ABOUT THIS EXERCISE →
Repeat only the stretch of lines below that runs from the line with "(ek_did F K HK)" through the line with "keeps _ _ => progress", unaltered.

MATERIALS PROVIDED →
(** A record that was in the state, with the same source address. *)
Ltac pol_rec :=
  solve [ apply (cl_new F K HP)
        | eapply (cl_rec F K HP);
          [ match goal with
            | H : ServiceSound.rec_ok F ?o |- _ => exact H
            | H : forall _, Some _ = Some _ -> ServiceSound.rec_ok F _ |- _ => apply H; reflexivity
            | H : forall _ _, Some _ = Some _ -> ServiceSound.rec_ok F _ |- _ => eapply H; reflexivity
            end
          | reflexivity ] ].

Ltac conn_solve := intros; intros ? ?; keeps_conn; try solve [apply conn_SendBatch; intros; keeps_conn].

Ltac keeps_pol :=
  repeat first
    [ match goal with
      | |- keeps _ (my_network _ ≫= _) => eapply keeps_bind_yields; [apply yields_my_network|intros ? ?]
      | |- keeps _ (my_upstream _ ≫= _) => eapply keeps_bind_yields; [apply yields_my_upstream|intros ? ?]
      | |- keeps _ (obj_at_ref _ ≫= _) => eapply keeps_bind_yields; [apply yields_obj_at|intros ? ?]
      | |- keeps _ (the_user ≫= _) => eapply keeps_bind_yields; [apply yields_the_user|intros ? ?]
      | |- keeps _ (gets (fun s => getNetworkByID (c_ss s) _) ≫= _) => eapply keeps_bind_yields; [apply yields_byID|intros ? ?]
      | |- keeps _ (run_user (updateNetwork _ _) ≫= _) => apply pol_update; [pol_rec|intros ?]
      | |- keeps _ (run_user (updateUser (fun u => Ok (_ u _))) ≫= _) => apply pol_update_user; [done|intros ?]
      end
    | keeps_step
    | match goal with
      | |- keeps _ (run_conn _ _) => apply pol_conn; conn_solve
      | |- keeps _ (on_self _ _) => apply pol_conn; conn_solve
      | |- keeps _ (on_view _ _) => apply pol_conn; conn_solve
      | |- keeps _ (reply _ _) => apply pol_conn; conn_solve
      | |- keeps _ (self_dc _) => apply pol_conn; conn_solve
      | |- keeps _ (set_self _ _) => apply pol_conn; conn_solve
      | |- keeps _ (run_up _ _) => apply keeps_run_up; [done|done|intros ?; solve [auto with recs]]
      | |- keeps _ (run_user (deleteNetwork _)) => apply pol_user; intros ? ?; apply keeps_deleteNetwork
      | |- keeps _ (store_network_rec _) => apply pol_store; pol_rec
      | |- keeps _ (did (Did _)) => by apply keeps_did, (ek_did F K HK)
      | |- keeps _ (did _) => by apply keeps_did, (cl_effect F K HP)
      | |- keeps _ (modify_obj _ _) => apply pol_obj_change; first [done|intros ?; unfold update_ch; cbn; by repeat case_match]
      | |- keeps _ (obj_at_ref _) => apply keeps_obj_at
      | |- keeps _ (modify (set_ctx _)) => apply keeps_modify; intros; by apply sound_ctx
      | |- keeps _ (drop_label _) => apply keeps_modify; intros; by apply sound_ctx
      | |- keeps _ (cneed _ _) => apply keeps_lift
      | |- keeps _ _ => solve [auto with client]
      | |- keeps _ _ => progress unfold the_store, self_label, take_label, upstreamForCommand, send_labeled,
          send_labeled_in, enqueue, fail_nick, fail, numeric, each_client, each_unbound, store_channel, drop_label_if_many
      end ].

ANSWER SECTION →
      | |- keeps _ (did (Did _)) => by apply keeps_did, (ek_did F K HK)
      | |- keeps _ (did _) => by apply keeps_did, (cl_effect F K HP)
      | |- keeps _ (modify_obj _ _) => apply pol_obj_change; first [done|intros ?; unfold update_ch; cbn; by repeat case_match]
      | |- keeps _ (obj_at_ref _) => apply keeps_obj_at
      | |- keeps _ (modify (set_ctx _)) => apply keeps_modify; intros; by apply sound_ctx
      | |- keeps _ (drop_label _) => apply keeps_modify; intros; by apply sound_ctx
      | |- keeps _ (cneed _ _) => apply keeps_lift
      | |- keeps _ _ => solve [auto with client]
      | |- keeps _ _ => progress unfold the_store, self_label, take_label, upstreamForCommand, send_labeled,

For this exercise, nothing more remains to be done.